(PROVIDED RECORDS)

(* ===== verification/Pipe.v ===== *)
(** * Pipe

    src/src/pipe.c: a byte ring protected by a mutex, with a condition for
    writers to wait until it is not full and one for readers to wait until it is
    not empty.  The loops are bounded by two fuel arguments: the passes of the
    outer loop (one more than the bytes to move is always enough) and the times
    the caller is woken in one wait. *)
From stdpp Require Import strings.
From S2P Require Import Prelude Links Task WaitQueue Mutex Condition Monitor Ipc.

(** ** Data *)
Definition PIPE_BUF_SIZE : Z := 4096.

Record pipe_t : Type := Pipe {
  p_buffer : list Z;
  p_size : Z;
  read_pos : Z;
  write_pos : Z;
  p_count : Z;
  p_lock : mutex_t;
  p_not_full : condition_t;
  p_not_empty : condition_t;
  reader_closed : bool;
  writer_closed : bool
}.

Definition set_p_buffer (v : list Z) (x : pipe_t) : pipe_t := {|
  p_buffer := v; p_size := p_size x; read_pos := read_pos x;
  write_pos := write_pos x; p_count := p_count x; p_lock := p_lock x;
  p_not_full := p_not_full x; p_not_empty := p_not_empty x; reader_closed := reader_closed x;
  writer_closed := writer_closed x |}.
Definition set_read_pos (v : Z) (x : pipe_t) : pipe_t := {|
  p_buffer := p_buffer x; p_size := p_size x; read_pos := v;
  write_pos := write_pos x; p_count := p_count x; p_lock := p_lock x;
  p_not_full := p_not_full x; p_not_empty := p_not_empty x; reader_closed := reader_closed x;
  writer_closed := writer_closed x |}.
Definition set_write_pos (v : Z) (x : pipe_t) : pipe_t := {|
  p_buffer := p_buffer x; p_size := p_size x; read_pos := read_pos x;
  write_pos := v; p_count := p_count x; p_lock := p_lock x;
  p_not_full := p_not_full x; p_not_empty := p_not_empty x; reader_closed := reader_closed x;
  writer_closed := writer_closed x |}.
Definition set_p_count (v : Z) (x : pipe_t) : pipe_t := {|
  p_buffer := p_buffer x; p_size := p_size x; read_pos := read_pos x;
  write_pos := write_pos x; p_count := v; p_lock := p_lock x;
  p_not_full := p_not_full x; p_not_empty := p_not_empty x; reader_closed := reader_closed x;
  writer_closed := writer_closed x |}.
Definition set_p_lock (v : mutex_t) (x : pipe_t) : pipe_t := {|
  p_buffer := p_buffer x; p_size := p_size x; read_pos := read_pos x;
  write_pos := write_pos x; p_count := p_count x; p_lock := v;
  p_not_full := p_not_full x; p_not_empty := p_not_empty x; reader_closed := reader_closed x;
  writer_closed := writer_closed x |}.
Definition set_p_not_full (v : condition_t) (x : pipe_t) : pipe_t := {|
  p_buffer := p_buffer x; p_size := p_size x; read_pos := read_pos x;
  write_pos := write_pos x; p_count := p_count x; p_lock := p_lock x;
  p_not_full := v; p_not_empty := p_not_empty x; reader_closed := reader_closed x;
  writer_closed := writer_closed x |}.
Definition set_p_not_empty (v : condition_t) (x : pipe_t) : pipe_t := {|
  p_buffer := p_buffer x; p_size := p_size x; read_pos := read_pos x;
  write_pos := write_pos x; p_count := p_count x; p_lock := p_lock x;
  p_not_full := p_not_full x; p_not_empty := v; reader_closed := reader_closed x;
  writer_closed := writer_closed x |}.

(** What a call works on: the pipe and the statistics. *)
Record pst : Type := Pst {
  the_pipe : pipe_t;
  p_stats : ipc_stats_t
}.

Definition set_the_pipe (v : pipe_t) (x : pst) : pst := {|
  the_pipe := v; p_stats := p_stats x |}.
Definition set_p_stats (v : ipc_stats_t) (x : pst) : pst := {|
  the_pipe := the_pipe x; p_stats := v |}.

(End PROVIDED RECORDS)

INSTRUCTIONS FOR THE TASK:
Search the preceding listing for the word "From" and pull out every line that holds it.

PROBLEM SOLUTION:
From stdpp Require Import strings.
From S2P Require Import Prelude Links Task WaitQueue Mutex Condition Monitor Ipc.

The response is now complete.